▶ ACTION ITEM
Check every line of the entries below for the word "packetType", and copy the ones that have it.

▶ DATA UNDER STUDY

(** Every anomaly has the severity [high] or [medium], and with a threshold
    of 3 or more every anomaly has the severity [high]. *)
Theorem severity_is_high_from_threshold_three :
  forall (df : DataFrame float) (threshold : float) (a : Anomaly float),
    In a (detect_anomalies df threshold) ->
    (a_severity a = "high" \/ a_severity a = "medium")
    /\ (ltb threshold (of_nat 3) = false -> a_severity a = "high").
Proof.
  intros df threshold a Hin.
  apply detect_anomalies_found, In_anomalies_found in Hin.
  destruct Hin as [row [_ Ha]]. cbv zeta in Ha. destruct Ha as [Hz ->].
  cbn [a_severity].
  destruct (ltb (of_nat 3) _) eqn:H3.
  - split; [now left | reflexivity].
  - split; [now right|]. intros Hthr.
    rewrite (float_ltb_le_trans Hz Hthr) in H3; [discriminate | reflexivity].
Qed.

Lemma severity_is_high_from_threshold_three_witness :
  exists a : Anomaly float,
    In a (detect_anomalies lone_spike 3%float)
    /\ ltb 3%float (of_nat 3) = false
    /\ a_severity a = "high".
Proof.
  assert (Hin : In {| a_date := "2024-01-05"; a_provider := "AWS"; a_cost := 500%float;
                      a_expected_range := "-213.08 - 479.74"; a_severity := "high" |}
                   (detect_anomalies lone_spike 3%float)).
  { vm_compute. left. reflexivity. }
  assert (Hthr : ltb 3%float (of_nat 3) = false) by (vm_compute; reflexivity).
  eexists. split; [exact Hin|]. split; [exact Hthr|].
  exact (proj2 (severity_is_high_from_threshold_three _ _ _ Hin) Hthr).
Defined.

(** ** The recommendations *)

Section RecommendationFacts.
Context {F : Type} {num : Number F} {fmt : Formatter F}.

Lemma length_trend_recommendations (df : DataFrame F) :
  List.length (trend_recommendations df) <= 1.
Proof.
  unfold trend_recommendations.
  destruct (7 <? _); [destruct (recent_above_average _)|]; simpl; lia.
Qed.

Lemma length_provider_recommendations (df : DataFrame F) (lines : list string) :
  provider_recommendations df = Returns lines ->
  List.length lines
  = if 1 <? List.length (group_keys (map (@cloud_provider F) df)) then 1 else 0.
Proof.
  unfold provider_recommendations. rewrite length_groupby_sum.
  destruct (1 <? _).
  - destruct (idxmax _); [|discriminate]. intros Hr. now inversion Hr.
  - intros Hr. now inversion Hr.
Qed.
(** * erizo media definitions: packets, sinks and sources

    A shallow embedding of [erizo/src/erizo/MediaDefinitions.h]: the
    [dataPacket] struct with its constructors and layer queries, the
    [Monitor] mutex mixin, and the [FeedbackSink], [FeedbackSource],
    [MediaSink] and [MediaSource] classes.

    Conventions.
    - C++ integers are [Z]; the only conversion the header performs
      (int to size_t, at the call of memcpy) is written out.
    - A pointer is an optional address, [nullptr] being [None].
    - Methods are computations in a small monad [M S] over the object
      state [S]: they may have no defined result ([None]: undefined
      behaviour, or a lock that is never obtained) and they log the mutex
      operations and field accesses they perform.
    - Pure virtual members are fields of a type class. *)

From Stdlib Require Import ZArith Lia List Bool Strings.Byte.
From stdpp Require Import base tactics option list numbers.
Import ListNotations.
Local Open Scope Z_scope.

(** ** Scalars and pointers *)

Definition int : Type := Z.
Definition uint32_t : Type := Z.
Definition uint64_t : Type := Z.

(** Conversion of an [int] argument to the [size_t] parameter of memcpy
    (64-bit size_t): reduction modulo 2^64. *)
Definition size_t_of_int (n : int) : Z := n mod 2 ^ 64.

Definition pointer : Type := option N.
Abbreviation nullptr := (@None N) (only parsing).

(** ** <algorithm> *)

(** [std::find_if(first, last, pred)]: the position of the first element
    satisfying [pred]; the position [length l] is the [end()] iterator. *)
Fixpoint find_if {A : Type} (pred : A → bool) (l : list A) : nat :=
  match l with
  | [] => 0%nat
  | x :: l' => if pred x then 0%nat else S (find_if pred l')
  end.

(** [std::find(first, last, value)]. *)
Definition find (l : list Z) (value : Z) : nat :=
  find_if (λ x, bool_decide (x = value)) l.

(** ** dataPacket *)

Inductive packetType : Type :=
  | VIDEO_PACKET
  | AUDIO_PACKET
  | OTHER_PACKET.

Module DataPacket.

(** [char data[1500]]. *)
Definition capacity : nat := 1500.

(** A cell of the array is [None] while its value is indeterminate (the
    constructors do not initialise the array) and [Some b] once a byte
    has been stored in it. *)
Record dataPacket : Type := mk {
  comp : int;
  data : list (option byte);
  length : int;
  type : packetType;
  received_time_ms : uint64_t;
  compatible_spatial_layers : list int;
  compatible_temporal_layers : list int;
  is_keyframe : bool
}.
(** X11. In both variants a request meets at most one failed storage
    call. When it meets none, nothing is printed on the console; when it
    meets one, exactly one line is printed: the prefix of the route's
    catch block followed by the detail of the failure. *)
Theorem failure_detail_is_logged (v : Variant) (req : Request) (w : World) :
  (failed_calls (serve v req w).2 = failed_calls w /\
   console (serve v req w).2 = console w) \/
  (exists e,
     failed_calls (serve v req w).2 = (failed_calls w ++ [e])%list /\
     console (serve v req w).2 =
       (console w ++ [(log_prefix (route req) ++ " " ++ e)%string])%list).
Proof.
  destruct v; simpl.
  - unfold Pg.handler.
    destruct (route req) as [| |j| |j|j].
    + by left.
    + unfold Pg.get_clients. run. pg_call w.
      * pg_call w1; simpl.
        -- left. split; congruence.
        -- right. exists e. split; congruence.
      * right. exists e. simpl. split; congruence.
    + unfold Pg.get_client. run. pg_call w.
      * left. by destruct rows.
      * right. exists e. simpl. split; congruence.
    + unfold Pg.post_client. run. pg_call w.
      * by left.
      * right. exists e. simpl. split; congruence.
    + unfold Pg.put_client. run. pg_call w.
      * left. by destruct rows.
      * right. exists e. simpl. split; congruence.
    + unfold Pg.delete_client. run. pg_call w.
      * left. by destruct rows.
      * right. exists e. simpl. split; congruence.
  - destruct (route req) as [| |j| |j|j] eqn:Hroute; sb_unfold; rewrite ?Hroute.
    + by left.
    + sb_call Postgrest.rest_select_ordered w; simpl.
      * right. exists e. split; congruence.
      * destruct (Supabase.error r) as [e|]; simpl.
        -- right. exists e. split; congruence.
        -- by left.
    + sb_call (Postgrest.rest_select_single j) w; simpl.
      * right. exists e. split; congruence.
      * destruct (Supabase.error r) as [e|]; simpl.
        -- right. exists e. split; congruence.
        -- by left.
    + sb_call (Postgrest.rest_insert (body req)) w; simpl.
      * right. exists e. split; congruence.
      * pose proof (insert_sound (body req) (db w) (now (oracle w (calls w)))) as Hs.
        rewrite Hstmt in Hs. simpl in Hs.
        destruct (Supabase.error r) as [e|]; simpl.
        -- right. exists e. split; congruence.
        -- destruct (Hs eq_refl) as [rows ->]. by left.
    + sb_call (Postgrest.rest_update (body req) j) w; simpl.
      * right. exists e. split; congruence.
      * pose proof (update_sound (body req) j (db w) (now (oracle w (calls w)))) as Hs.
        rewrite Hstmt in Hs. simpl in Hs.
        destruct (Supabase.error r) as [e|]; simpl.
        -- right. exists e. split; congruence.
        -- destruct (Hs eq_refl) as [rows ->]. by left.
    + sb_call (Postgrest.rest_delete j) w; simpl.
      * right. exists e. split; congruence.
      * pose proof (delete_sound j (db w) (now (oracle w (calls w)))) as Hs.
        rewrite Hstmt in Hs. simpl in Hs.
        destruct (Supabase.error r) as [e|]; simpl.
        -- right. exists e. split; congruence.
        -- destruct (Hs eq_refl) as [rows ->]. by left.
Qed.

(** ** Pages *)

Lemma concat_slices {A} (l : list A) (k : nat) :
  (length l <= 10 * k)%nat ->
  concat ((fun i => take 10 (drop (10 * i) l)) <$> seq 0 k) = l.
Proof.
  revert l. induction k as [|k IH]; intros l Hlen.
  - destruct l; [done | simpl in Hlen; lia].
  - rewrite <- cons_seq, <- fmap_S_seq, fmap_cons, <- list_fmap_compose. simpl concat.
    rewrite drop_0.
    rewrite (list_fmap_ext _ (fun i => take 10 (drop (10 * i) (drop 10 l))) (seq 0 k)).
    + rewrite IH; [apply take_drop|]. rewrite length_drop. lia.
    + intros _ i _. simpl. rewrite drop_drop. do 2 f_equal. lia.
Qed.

▶ TASK ANSWER
Inductive packetType : Type :=
  type : packetType;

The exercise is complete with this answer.